It started with a call from a homeowner. Lexi Ebl. Lexi and her husband were interested in having their home placed on the City of Salmon Arm’s Heritage Register. This Curator and member of the Community Heritage Commission might be biased, but thinks the register is a prestigious group of buildings and sites that are valued for their heritage or cultural significance. It is kind of a club based on historical merit and Ebls’ request was a first. Someone wanted to join!

Lexi and Allen Ebl told me the house was built in 1913 and they had spent decades restoring it to its present glory. They told me about the Duncans, the previous owners, and it was evident they loved their home and felt connected to its heritage.

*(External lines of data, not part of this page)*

Lemma quiet_syncDownloadTaskStatus (g : string) :
  quiet (syncDownloadTaskStatus g).
Proof.
  unfold syncDownloadTaskStatus. apply quiet_bind; [apply quiet_get|].
  intros s.
  destruct (findIndex _ (downloadTasks s)) as [i|]; [|apply quiet_ret].
  destruct (downloadTasks s !! i) as [task|]; [|apply quiet_throw].
  apply quiet_bind; [apply quiet_now|]. intros now_.
  apply quiet_bind; [apply quiet_await|]. intros st.
  destruct (AriaStatus_eqb (r_status st) Error).
  - destruct (ariaRetryCountRemains task >? 0).
    + apply quiet_bind; [apply quiet_removeDownloadTask|]. intros _.
      apply quiet_bind; [apply quiet_prepareDownloadTask|]. intros newTask.
      apply quiet_bind; [apply quiet_await|]. intros g'.
      apply quiet_bind; [apply quiet_await|]. intros st'.
      apply (quiet_set_downloads
               (fun s' => downloadTasks s'
                  ++ [withStatus (r_status st')
                        (withGid g'
                           (withRetryCount (ariaRetryCountRemains task - 1)
                              newTask))])).
    + apply quiet_bind; [apply quiet_mergeAriaStatusToDownloadTask|].
      intros newTask. apply quiet_bind; [apply quiet_notify|]. intros _.
      apply quiet_notify.
  - apply quiet_bind; [apply quiet_mergeAriaStatusToDownloadTask|].
    intros newTask. apply quiet_updateDownloadTask.
Qed.

Lemma quiet_scheduleAutoSyncTasks : quiet scheduleAutoSyncTasks.
Proof.
  unfold scheduleAutoSyncTasks. apply quiet_bind; [apply quiet_get|].
  intros s. destruct (autoSyncTaskIds s) as [|x ids_];
    [apply quiet_setTimeout|].
  apply quiet_bind; [apply quiet_now|]. intros now_.
  apply quiet_bind; [apply quiet_await|]. intros resultMap.
  apply quiet_bind; [apply quiet_get|]. intros s'.
  apply quiet_bind.
  - apply quiet_mapM. intros oldTask.
    destruct (updatedAt oldTask >? now_); [apply quiet_ret|].
    destruct (resultMap !! gid oldTask);
      [apply quiet_mergeAriaStatusToDownloadTask | apply quiet_ret].
  - intros newTasks.
    apply quiet_bind; [apply quiet_batchUpdateDownloadTasks|]. intros _.
    apply quiet_setTimeout.
Qed.


Lemma steps_quiet {A} (m : Async E A) (w : World)
    (rs : list (CreationTask * nat)) :
  quiet m -> steps (mkSystem w rs) (mkSystem (m w).1 rs).
Proof. intros Hm. apply rtc_once, step_elsewhere, Hm. Qed.

Lemma stepwise_quiet {A} rs (m : Async E A) : quiet m -> stepwise rs m.
Proof. intros Hm w. apply steps_quiet, Hm. Qed.

Lemma stepwise_bind {A B} rs (m : Async E A) (k : A -> Async E B) :
  stepwise rs m -> (forall a, stepwise rs (k a)) -> stepwise rs (bind m k).
Proof.
  intros Hm Hk w. unfold bind. specialize (Hm w).
  destruct (m w) as [w1 [e|a]]; simpl in *; [exact Hm|].
  eapply rtc_trans; [exact Hm | apply Hk].
Qed.

Lemma stepwise_publish rs (t : CreationTask) (a : nat) (c s : Z) :
  In (t, a) rs ->
  stepwise rs (effect (updateCreationTask (withCounts c s t))).
Proof. intros Hin w. apply rtc_once, (step_runner_publish w rs t a c s Hin). Qed.

Lemma runCreationTaskPage_steps rs (task : CreationTask) (signal : nat)
    (since until_ : Z) (l : LoopState) (pg : Page) :
  In (task, signal) rs ->
  stepwise rs (runCreationTaskPage task signal since until_ l pg).
Proof.
  intros Hin. unfold runCreationTaskPage. cbv zeta.
  destruct (List.filter (keepPost since until_) (twitterPosts pg))
    as [|k0 ks].
  - apply stepwise_bind; [eapply stepwise_publish, Hin|].
    intros _. apply stepwise_quiet, quiet_ret.
  - apply stepwise_bind; [apply stepwise_quiet, quiet_collectPosts|].
    intros [skip [|p0 ps]]; cbn [fst snd].
    + apply stepwise_bind; [eapply stepwise_publish, Hin|].
      intros _. apply stepwise_quiet, quiet_ret.
    + apply stepwise_bind;
        [apply stepwise_quiet, quiet_batchCreateDownloadTask|].
      intros _. apply stepwise_bind; [eapply stepwise_publish, Hin|].
      intros _. apply stepwise_bind;
        [apply stepwise_quiet, (quiet_read (signalAborted signal))|].
      intros aborted. apply stepwise_quiet, quiet_ret.
Qed.

Lemma runCreationTaskLoop_steps rs (task : CreationTask) (signal : nat)
    (since until_ : Z) (fuel : nat) :
  In (task, signal) rs ->
  forall l, stepwise rs (runCreationTaskLoop fuel task signal since until_ l).
Proof.
  intros Hin. induction fuel as [|fuel IH]; intros l; simpl;
    [apply stepwise_quiet, quiet_ret|].
  destruct (negb _ && _); [|apply stepwise_quiet, quiet_ret].
  apply stepwise_bind;
    [apply stepwise_quiet, (quiet_read (signalAborted signal))|].
  intros [|]; [apply stepwise_quiet, quiet_ret|].
  apply stepwise_bind; [apply stepwise_quiet, quiet_await|]. intros pg.
  apply stepwise_bind;
    [apply stepwise_quiet, (quiet_read (signalAborted signal))|].
  intros [|]; [apply stepwise_quiet, quiet_ret|].
  apply stepwise_bind; [apply runCreationTaskPage_steps, Hin|].
  intros [l' [|]]; cbn [fst snd]; [apply stepwise_quiet, quiet_ret | apply IH].
Qed.

(** A whole run of the scheduler on a started task: the runner, with
    whatever fuel, then the rest of the scheduler's run. *)
Lemma scheduler_run_steps (w : World) (task : CreationTask) (signal : nat)
    (fuel : nat) :
  let r := runCreationTask fuel task signal w in
  steps (mkSystem w [(task, signal)])
    (mkSystem
       (scheduleCreationTasksEnd task
          match r.2 with inl e => Some e | inr _ => None end r.1)
       []).
Proof.
  intros r. apply rtc_r with (mkSystem r.1 [(task, signal)]).
  - assert (stepwise [(task, signal)] (runCreationTask fuel task signal))
      as Hrun; [|apply Hrun].
    unfold runCreationTask.
    apply stepwise_bind;
      [apply stepwise_quiet, (quiet_read (fun w => dateNow (env w)))|].
    intros now_. cbv zeta. apply runCreationTaskLoop_steps. left. reflexivity.
  - apply (step_scheduler_end r.1 [] [] task signal).
Qed.

(** * Further properties of the download side *)

(** ** Removal *)

(** X1.  [removeDownloadTask] returns normally whatever the daemon
    answers to the cancellation; afterwards no stored record and no
    auto-sync entry carries the handle; removing the handle again leaves
    the store as the first removal left it; and removing a handle the
    store does not know leaves the store as it was. *)
Theorem removeDownloadTask_idempotent (w : World) (g : string) :
  let r := removeDownloadTask g w in
  r.2 = inr tt /\
  (forall t, In t (downloadTasks (store r.1)) -> gid t <> g) /\
  ~ In g (autoSyncTaskIds (store r.1)) /\
  store (removeDownloadTask g r.1).1 = store r.1 /\
  ((forall t, In t (downloadTasks (store w)) -> gid t <> g) ->
   ~ In g (autoSyncTaskIds (store w)) ->
   store r.1 = store w).
Proof.
  intros r.
  assert (forall (l : list DownloadTask),
            (forall t, In t l -> gid t <> g) ->
            List.filter (fun v => negb (String.eqb (gid v) g)) l = l)
    as Hkeep.
  { induction l as [|x l IH]; intros Hl; [reflexivity|]. simpl.
    destruct (String.eqb_spec (gid x) g) as [Heq|_].
    - destruct (Hl x (or_introl eq_refl) Heq).
    - simpl. f_equal. apply IH. intros t Ht. apply Hl. right. exact Ht. }
  assert (forall (l : list string),
            ~ In g l ->
            List.filter (fun v => negb (String.eqb v g)) l = l)
    as Hkeep'.
  { induction l as [|x l IH]; intros Hl; [reflexivity|]. simpl.
    destruct (String.eqb_spec x g) as [Heq|_].
    - destruct (Hl (or_introl Heq)).
    - simpl. f_equal. apply IH. intros Hin. apply Hl. right. exact Hin. }
  destruct (removeDownloadTask_run w g) as (w1 & Hrun & Hs & _).
  destruct (removeDownloadTask_run w1 g) as (w2 & Hrun2 & Hs2 & _).
  subst r. rewrite Hrun. cbn [fst snd]. rewrite Hrun2. cbn [fst snd].
  assert (forall t, In t (downloadTasks (store w1)) -> gid t <> g) as Hgone.
  { rewrite Hs. simpl. intros t [_ Hne]%filter_In.
    apply negb_true_iff, String.eqb_neq in Hne. exact Hne. }
  assert (~ In g (autoSyncTaskIds (store w1))) as Hgone'.
  { rewrite Hs. simpl. intros [_ Hne]%filter_In.
    apply negb_true_iff, String.eqb_neq in Hne. exact (Hne eq_refl). }
  split; [reflexivity|]. split; [exact Hgone|]. split; [exact Hgone'|].
  split.
  - rewrite Hs2, (Hkeep _ Hgone), (Hkeep' _ Hgone').
    destruct (store w1); reflexivity.
  - intros Hno Hno'. rewrite Hs, (Hkeep _ Hno), (Hkeep' _ Hno').
    destruct (store w); reflexivity.
Qed.

(** ** On-demand sync: the paths that do not retry *)

(** X2.  Asked to sync a handle no stored record carries,
    [syncDownloadTaskStatus] returns at once: the daemon is not called
    and nothing changes.  When the record is there and the daemon
    rejects the status query, the rejection is thrown to the caller, the
    store is untouched and no notification is raised. *)
Theorem syncDownloadTaskStatus_edges (w : World) (g : string) :
  ((forall t, In t (downloadTasks (store w)) -> gid t <> g) ->
   syncDownloadTaskStatus g w = (w, inr tt)) /\
  (forall t e1 reason,
     In t (downloadTasks (store w)) -> gid t = g ->
     tellStatus g (env w) = (e1, inl reason) ->
     let r := syncDownloadTaskStatus g w in
     r.2 = inl (Aria2Rejected reason) /\
     store r.1 = store w /\
     notifications r.1 = notifications w /\
     rpcs r.1 = rpcs w ++ [TellStatus g]).
Proof.
  split.
  - intros Hno. apply find_gid_None in Hno. apply findIndex_None in Hno.
    unfold syncDownloadTaskStatus. async_unfold. rewrite Hno. reflexivity.
  - intros t e1 reason Hin Hg Htell.
    unfold syncDownloadTaskStatus. async_unfold.
    destruct (findIndex _ (downloadTasks (store w))) as [i|] eqn:Hi.
    + destruct (findIndex_Some _ _ _ Hi) as (x & Hx & _). rewrite Hx.
      simpl. rewrite Htell. simpl. auto.
    + exfalso. apply findIndex_None in Hi.
      exact (proj1 (find_gid_None _ _) Hi t Hin Hg).
Qed.

(** X3.  The merge of an on-demand sync.  The stored record under the
    handle is [task], the daemon answers the query with a status other
    than [Error], for that handle, and lists a file.  When [task] was
    updated after the time read before the query, nothing is stored;
    otherwise [task] is replaced by the merged record: handle, status,
    byte counts, file name, error text and directory are the daemon's;
    post, media, URL and retry counter are kept; and the stamp is the
    time read after the query, not the one the guard compared.  One
    status query is made and no notification is raised. *)
Theorem syncDownloadTaskStatus_merge (w : World) (g : string) (i : nat)
    (task : DownloadTask) (e1 : E) (st : AriaStatusReply) (f0 : AriaFile)
    (fs : list AriaFile) :
  findIndex (fun v => String.eqb (gid v) g) (downloadTasks (store w))
    = Some i ->
  downloadTasks (store w) !! i = Some task ->
  tellStatus g (env w) = (e1, inr st) ->
  r_status st <> Error ->
  r_gid st = g ->
  files st = f0 :: fs ->
  let r := syncDownloadTaskStatus g w in
  r.2 = inr tt /\
  downloadTasks (store r.1) =
    (if updatedAt task >? dateNow (env w) then downloadTasks (store w)
     else <[i := mergedRecord st f0 task (dateNow e1)]>
            (downloadTasks (store w))) /\
  autoSyncTaskIds (store r.1) = autoSyncTaskIds (store w) /\
  rpcs r.1 = rpcs w ++ [TellStatus g] /\
  notifications r.1 = notifications w.
Proof.
  intros Hi Htask Htell Hst Hg Hfiles.
  unfold syncDownloadTaskStatus, mergeAriaStatusToDownloadTask,
    updateDownloadTask.
  async_unfold. rewrite Hi, Htask. simpl. rewrite Htell. simpl.
  assert (AriaStatus_eqb (r_status st) Error = false) as ->.
  { destruct (r_status st); try reflexivity. destruct (Hst eq_refl). }
  rewrite Hfiles. simpl. rewrite Hg, Hi, Htask.
  destruct (updatedAt task >? dateNow (env w)); simpl;
    unfold mergedRecord; rewrite ?Hg; auto.
Qed.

The house wasn’t on the heritage registry. At its next meeting the Heritage Commission asked first for an archival research and then agreed to do a land title search. The latter hadn’t been done before, and the archives did not have a record of when it was built. Tax records never include information about buildings. If a seller took a private mortgage, their name was listed in the tax record, and they were required to pay the taxes.

The index of the taxes coincided with the title search except for one thing. The title search did not include the first person who held the title. Pat Owens successfully completed the requirements for his letters patent to the quarter-section. He sold the acreage to a Robert Fortune who went about subdividing the property in 1913 and building himself a new house. Fortune began shipping apples, won national prizes, hosted a turkey shoot or two, and introduced pheasants to the area. He was the first of the “Gentlemen Farmers” who enthusiastically owned property in the neighbourhood.

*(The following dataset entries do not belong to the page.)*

(** * ich-sehe-was: round orchestration and spatial object model

    A shallow embedding of the game logic of the "I Spy" application:
    the click/hover resolution of the image viewers and what they draw,
    the frame selector, the score function, the handlers and effects of
    [App] that load an image and drive a round, the speech hook, the
    requests to the service, and the colours and the tint of the masks.

    Conventions.
    - React state is a record; a handler is a function from the state it
      was rendered with to the state after its batched updates; an effect is
      a function applied after the handler when its dependencies changed.
      Where several events can reach a handler before the next render (the
      pointer on the canvas of the frame selector), the state of the last
      render is kept beside the current state, and rendering is an event.
    - Asynchronous collaborators are modelled by their outcome: a promise is
      [Resolved v] or [Rejected], and the continuation of the source is a
      function of that outcome.
    - JavaScript numbers are IEEE-754 binary64.  The geometric code is
      written once over a small interface of arithmetic ([Number]) with two
      instances: [float] (binary64, what the program computes) and [Q]
      (exact rationals, the geometry that the binary64 computation
      approximates).  The properties of the frame selector and of the
      overlay are proved of the [float] instance, with the rational value
      of a binary64 number ([F2Q]) to state sums and ratios.  Counters and
      scores are integers ([Z]).
    - JavaScript built-ins on strings that depend on Unicode tables
      ([toLowerCase], [trim]) are parameters. *)

From Stdlib Require Import ZArith QArith Qpower Lia Lqa Bool List String Ascii.
From Stdlib Require Import Floats Uint63 DecimalString DecimalZ Sorted Finite.
Import ListNotations.

Set Warnings "-inexact-float".

Local Open Scope list_scope.
Local Open Scope string_scope.

(* ================================================================== *)
(** ** Numbers *)

(** The arithmetic the geometric code uses: [+ - * /] and [<].
    [a > b] is [b < a] in JavaScript for numbers. *)
Class Number (N : Type) : Type := {
  zero : N;
  add : N -> N -> N;
  sub : N -> N -> N;
  mul : N -> N -> N;
  div : N -> N -> N;
  lt : N -> N -> bool
}.

Definition gt {N : Type} `{Number N} (a b : N) : bool := lt b a.

(** IEEE-754 binary64: the numbers of the program. *)
#[export] Instance Number_float : Number float := {
  zero := PrimFloat.zero;
  add := PrimFloat.add;
  sub := PrimFloat.sub;
  mul := PrimFloat.mul;
  div := PrimFloat.div;
  lt := PrimFloat.ltb
}.

Definition Qltb (a b : Q) : bool := negb (Qle_bool b a).

(** Exact rational arithmetic. *)
#[export] Instance Number_Q : Number Q := {
  zero := 0%Q;
  add := Qplus;
  sub := Qminus;
  mul := Qmult;
  div := Qdiv;
  lt := Qltb
}.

The term “Gentleman Farmer” is a code for a person of means who was the resident owner but didn’t actually do the work of farming. Museum board members used to tell me they were Remittance men, sent out to the Canada for any number of reasons. Sometimes the reason was simple - they were second sons. Tradition and primogeniture meant they would not inherit the family estate so were sent out to the colonies.

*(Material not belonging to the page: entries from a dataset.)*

(** X9. An organization is in the queryset of a user exactly when the user may
    read it; it may be changed by superusers and by its admins. *)
Theorem organization_visible_readable s e user o qs data :
  o ∈ organizations s →
  get_user_queryset s user COrganization = Ok qs →
  (IOrganization o ∈ qs ↔
   check_user_access s e user COrganization "read" [AObj (IOrganization o)]
   = Ok true)
  ∧ check_user_access s e user COrganization "change"
      [AObj (IOrganization o); arg_of_data data]
    = Ok (is_superuser user
          || related (organization_admins s) (org_pk o) (user_pk user)).
Proof.
  intros Ho. rewrite get_user_queryset_unfold, !check_user_access_unfold.
  intros [= <-]. split.
  - simpl. unfold OrganizationAccess.get_queryset, OrganizationAccess.can_read,
      OrganizationAccess.can_change.
    destruct (is_superuser user); simpl.
    { split; [done|]. intros _. by apply list_elem_of_fmap_2. }
    rewrite elem_of_fmap_injective by (by intros ? [= ->]).
    rewrite list_elem_of_filter.
    destruct (related (organization_admins s) _ _),
      (related (organization_users s) _ _); simpl; intuition done.
  - destruct data; simpl; unfold OrganizationAccess.can_change;
      by destruct (is_superuser user).
Qed.

Lemma organization_visible_readable_witness :
  (IOrganization demo.org1 ∈ [IOrganization demo.org1] ↔
   check_user_access demo.db demo.production demo.alice COrganization "read"
     [AObj (IOrganization demo.org1)] = Ok true)
  ∧ check_user_access demo.db demo.production demo.alice COrganization "change"
      [AObj (IOrganization demo.org1); ANone] = Ok false.
Proof.
  apply (organization_visible_readable demo.db demo.production demo.alice
           demo.org1 [IOrganization demo.org1] None).
  - left.
  - reflexivity.
Defined.

(** X10. An active team whose organization exists is in the queryset of a user
    exactly when the user may read it. *)
Theorem team_visible_readable s e user t org qs :
  t ∈ teams s →
  team_active t = true →
  get_by_pk org_pk (organizations s) (team_organization t) = Some org →
  get_user_queryset s user CTeam = Ok qs →
  ITeam t ∈ qs ↔
  check_user_access s e user CTeam "read" [AObj (ITeam t)] = Ok true.
Proof.
  intros Ht Hactive Horg. apply get_by_pk_Some in Horg as Hpk.
  destruct Hpk as [Hpk _].
  rewrite get_user_queryset_unfold, check_user_access_unfold.
  intros [= <-]. simpl.
  unfold TeamAccess.get_queryset, TeamAccess.can_read, TeamAccess.can_change,
    follow.
  rewrite elem_of_fmap_injective by (by intros ? [= ->]).
  destruct (is_superuser user); simpl.
  { rewrite list_elem_of_filter, Is_true_true. intuition done. }
  rewrite Horg. simpl. rewrite Hpk.
  rewrite !list_elem_of_filter, !Is_true_true.
  destruct (related (organization_admins s) _ _),
    (related (team_users s) _ _); simpl; intuition done.
Qed.

Lemma team_visible_readable_witness :
  ITeam demo.team1 ∈ [ITeam demo.team1] ↔
  check_user_access demo.db demo.production demo.bob CTeam "read"
    [AObj (ITeam demo.team1)] = Ok true.
Proof.
  apply (team_visible_readable demo.db demo.production demo.bob demo.team1
           demo.org1).
  - left.
  - reflexivity.
  - reflexivity.
  - reflexivity.
Defined.

(** ** Inventories, hosts and groups *)

Lemma inventory_queryset_default s user :
  InventoryAccess.get_queryset s user []
  = InventoryAccess.get_queryset s user
      PERMISSION_TYPES_ALLOWING_INVENTORY_READ.
Proof. done. Qed.

Lemma inventory_queryset_rows s user allowed x :
  x ∈ InventoryAccess.get_queryset s user allowed → x ∈ inventories s.
Proof.
  unfold InventoryAccess.get_queryset. intros H.
  destruct (is_superuser user);
    repeat first
      [ apply list_elem_of_filter in H as [_ H]
      | apply elem_of_qs_or in H as [H | [_ H]] ];
    done.
Qed.




(** X12. An inventory in the queryset of a user may be read by that user, and,
    keys being unique, an inventory the user may read is in the queryset. *)
Theorem inventory_visible_readable s e user inv qs :
  get_user_queryset s user CInventory = Ok qs →
  (IInventory inv ∈ qs →
   check_user_access s e user CInventory "read" [AObj (IInventory inv)]
   = Ok true)
  ∧ ((∀ row, row ∈ inventories s → inv_pk row = inv_pk inv → row = inv) →
     check_user_access s e user CInventory "read" [AObj (IInventory inv)]
     = Ok true →
     IInventory inv ∈ qs).
Proof.
  rewrite get_user_queryset_unfold, check_inventory_read. intros [= <-].
  simpl. rewrite inventory_queryset_default.
  unfold InventoryAccess.has_permission_types. simpl.
  rewrite elem_of_fmap_injective by (by intros ? [= ->]).
  split.
  - intros Hin. f_equal. apply truthy_count_true. exists inv.
    by apply elem_of_filter_pk.
  - intros Hunique [= H]. apply truthy_count_true in H as (row & H).
    apply elem_of_filter_pk in H as [Hpk H].
    by rewrite <-(Hunique row (inventory_queryset_rows _ _ _ _ H) Hpk).
Qed.

Lemma inventory_visible_readable_witness :
  check_user_access demo.db demo.production demo.carol CInventory "read"
    [AObj (IInventory demo.inv1)] = Ok true.
Proof.
  refine (proj1 (inventory_visible_readable demo.db demo.production demo.carol
                   demo.inv1 [IInventory demo.inv1] _) _).
  - reflexivity.
  - left.
Defined.

Lemma check_host_read s e user h :
  check_user_access s e user CHost "read" [AObj (IHost h)]
  = (inventory ← follow inv_pk (inventories s) (host_inventory h);
     check_user_access s e user CInventory "read"
       [AObj (IInventory inventory)]).
Proof. by rewrite check_user_access_unfold. Qed.

(** X13. Reading or changing a host or a group is reading or changing its
    inventory, and fails with [DoesNotExist] when that row is gone. *)
Theorem host_group_follow_inventory s e user h g :
  (∀ inventory,
     get_by_pk inv_pk (inventories s) (host_inventory h) = Some inventory →
     check_user_access s e user CHost "read" [AObj (IHost h)]
     = check_user_access s e user CInventory "read"
         [AObj (IInventory inventory)]
     ∧ check_user_access s e user CHost "change" [AObj (IHost h); ANone]
       = check_user_access s e user CInventory "change"
           [AObj (IInventory inventory); ANone])
  ∧ (∀ inventory,
     get_by_pk inv_pk (inventories s) (group_inventory g) = Some inventory →
     check_user_access s e user CGroup "read" [AObj (IGroup g)]
     = check_user_access s e user CInventory "read"
         [AObj (IInventory inventory)]
     ∧ check_user_access s e user CGroup "change" [AObj (IGroup g); ANone]
       = check_user_access s e user CInventory "change"
           [AObj (IInventory inventory); ANone])
  ∧ (get_by_pk inv_pk (inventories s) (host_inventory h) = None →
     check_user_access s e user CHost "read" [AObj (IHost h)]
     = Raise DoesNotExist
     ∧ check_user_access s e user CHost "change" [AObj (IHost h); ANone]
       = Raise DoesNotExist)
  ∧ (get_by_pk inv_pk (inventories s) (group_inventory g) = None →
     check_user_access s e user CGroup "read" [AObj (IGroup g)]
     = Raise DoesNotExist
     ∧ check_user_access s e user CGroup "change" [AObj (IGroup g); ANone]
       = Raise DoesNotExist).
Proof.
  rewrite (check_user_access_unfold s e user CHost),
    (check_user_access_unfold s e user CHost "change"),
    (check_user_access_unfold s e user CGroup),
    (check_user_access_unfold s e user CGroup "change").
  simpl. unfold HostAccess.can_change, GroupAccess.can_change, follow. simpl.
  split; [|split; [|split]].
  - intros inventory H. by rewrite H.
  - intros inventory H. by rewrite H.
  - intros H. by rewrite H.
  - intros H. by rewrite H.
Qed.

Whatever the reason, these gentlemen farmers settled on quarter sections that had been subdivided. They were the second wave of settlers to come to our community.
In 1912 Fortune built another house and the following year subdivided his farm, selling 7.108 acres to Captain Henry Littlehales-Barker – another gentleman farmer.

The title search included the oldest subdivision plan on record. The search named Captain Henry L. Barker as the earliest landowner on title. He paid taxes in 1913. Over the years there was no mention of him in the newspaper, but he was listed in the municipal directory in 1914 as a Fruit Grower. In 1917 Mrs. Littlehales-Barker made the news when her eldest son, Cyril Leland Hains went missing during W.W. I. The community learned of his passing in the Salmon Arm Observer.

Archives volunteer Don Paterson was tasked with finding what he could about Henry L. Barker and the Hains connection. Don fired up his computer. I sent him a link to a Wikki family tree. Don found that Henry Littlehales-Barker was a Lieutenant in the equivalent of the British home guard. He retired from service and went on to travel extensively. Later Littlehales-Barker married widow Ivy Hains in 1908, one year after her first husband died. Two stepsons, Cyril (12) and Ronald (11), completed this new family. In 1912 Henry, Ivy, and Ronald, 15 by this time, sailed for Quebec on the Cunard shipping line. No final destination is listed but Henry’s occupation seems already established. He was a “Fruit Farmer.” Don contacted Roger Lloyd in the UK., cc’ing me. Roger is on a branch of the Littlehales-Barker family tree. Roger had more information to add.

Roger emailed, “Two heads are better than one,” when I sent him the newspaper record of Cyril Leland Hains’ death and a link to Ronald Hains’ CEF service records. He updated the site with the new information on Littlehales-Barker.

With Roger’s help, the SoS was completed on the Littlehales-Barker home on Lakeshore Road. The next step is to present the draft to the Community Heritage Commission for recommendation to Council. What will Council decide? The Ebls have done their part to preserve a home with a story. In the end, that’s what this exercise has been about. Uncovering and discovering a story worth preserving.

Thank you Lexi and Allen Ebl, for wanting to place your home on the register.